Translation:Shulchan Aruch/Choshen Mishpat/55
Paragraph 1- One who paid back a portion of his debt and gave the document to a third party and said “if I do not pay you back by such and such date, give the lender the document” and the borrower did not pay at that time, the third party should not give over the document because this is an asmachta, which is not a valid kinyan. If they made a kinyan on it in a prestigious court, the party would acquire the document, so long as his rights were being held by the court and an unforeseen occurrence did not occur. How so? If the court is holding on to his document or receipt and they made a kinyan from him that if he does not come by such and such date, then it should be given to his adversary, and the day comes and he does not show up, the court would give it. If he was held up by a river or by a sickness, they would not give it. The same applies to anything similar, so long as it was in a prestigious court. There are those that say that we do not require the court hold on to his document if they have a made a kinyan in a prestigious court, which is three individuals who are experts in the laws of asmachta. See later Siman 207. If a third party gives over a document to the lender that he was not supposed to, we put a shmuti on the third party until he accepts any damages that result to the borrower because of this.
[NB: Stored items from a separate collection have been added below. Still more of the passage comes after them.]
(** After an instruction: the operands that died and still have a slot, then a value that
    is never used. *)
Definition release_operands (position : Z) (references : list Z) (st : SlotState) : option SlotState :=
  for_each (fun st reference =>
    dies ← dies_at position reference;
    entry ← zget (slot_by_value st) reference;
    if (dies : bool) && bool_decide (is_Some entry) then release st reference else Some st) st references.

Definition place_node (st : SlotState) (step : Z * Z) : option SlotState :=
  let '(position, node_index) := step in
  source ← zget (ir_nodes parsed) node_index;
  instruction ← PrepareInstruction node_index;
  if negb (CpuSimdExecutorSlotValid (full_executor_slot instruction)) || negb (CpuSimdExecutorSlotValid (tail_executor_slot instruction))
  then None else
  node ← RemapNodeValueReferences (i_node instruction) (slot_by_value st);
  let instruction := with_node instruction node in
  let value := wrap32 (node_index + 1) in
  let references := NodeValueReferences source in
  if is_write source then
    release_operands position references (emit st (with_value_index instruction 0))
  else
    aliased ← aliased_value position references;
    taken ← take_slot st aliased;
    let '(slot, st) := taken in
    st ← assign st value slot;
    let st := emit st (with_value_index instruction slot) in
    st ← release_operands position references st;
    dies ← dies_at position value;
    if dies : bool then release st value else Some st.
End allocate.

(** [None] is "cpu_simd_instruction_plan_invalid". *)
Definition BuildPreparedPlan : option PreparedPlan :=
  let nodes := ir_nodes parsed in
  let stable := stable_flags nodes in
  let writes := zlen (filter (fun node => n_op node = Op.Write) nodes) in
  if (writes =? 0) || negb (writes =? write_count bindings) then None else
  let once := zlen (filter (fun b => b = true) stable) in
  let order := execution_order stable (zlen nodes) in
  if negb (zlen order =? zlen nodes) then None else
  uses ← value_uses order once stable;
  let '(last_use, pinned) := uses in
  st ← for_each (place_node last_use pinned)
         {| slot_by_value := replicate (Z.to_nat (zlen nodes + 1)) None; free_slots := []; slot_count := 0; emitted := [] |}
         (zip (range 0 (zlen order)) order);
  if (zlen (emitted st) =? zlen nodes) && negb (slot_count st =? 0) then
    Some {| instructions := emitted st; value_slot_count := slot_count st; once_count := once;
            plan_reads := wrap32 (read_count bindings); plan_writes := wrap32 (write_count bindings);
            uses_index := existsb (fun node => bool_decide (n_op node = Op.Index)) nodes |}
  else None.
End prepare.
If the court is aware that that it was returned illegally, they would not judge on the basis of that document. If the court was unaware and they took all the money from the borrower and it subsequently became known that the third party returned the document illegally, the third party is exempt because it is an indirect damage.
Paragraph 2- When is it true that we give the document to a party’s adversary? Where he says, “If I do not pay back by such and such date, the money that I gave shall be considered a gift and the document shall remain in its original state,” because otherwise it would be a document whose lien was waived for the portion that was paid and the lender would not be able to collect anything other than unencumbered properties.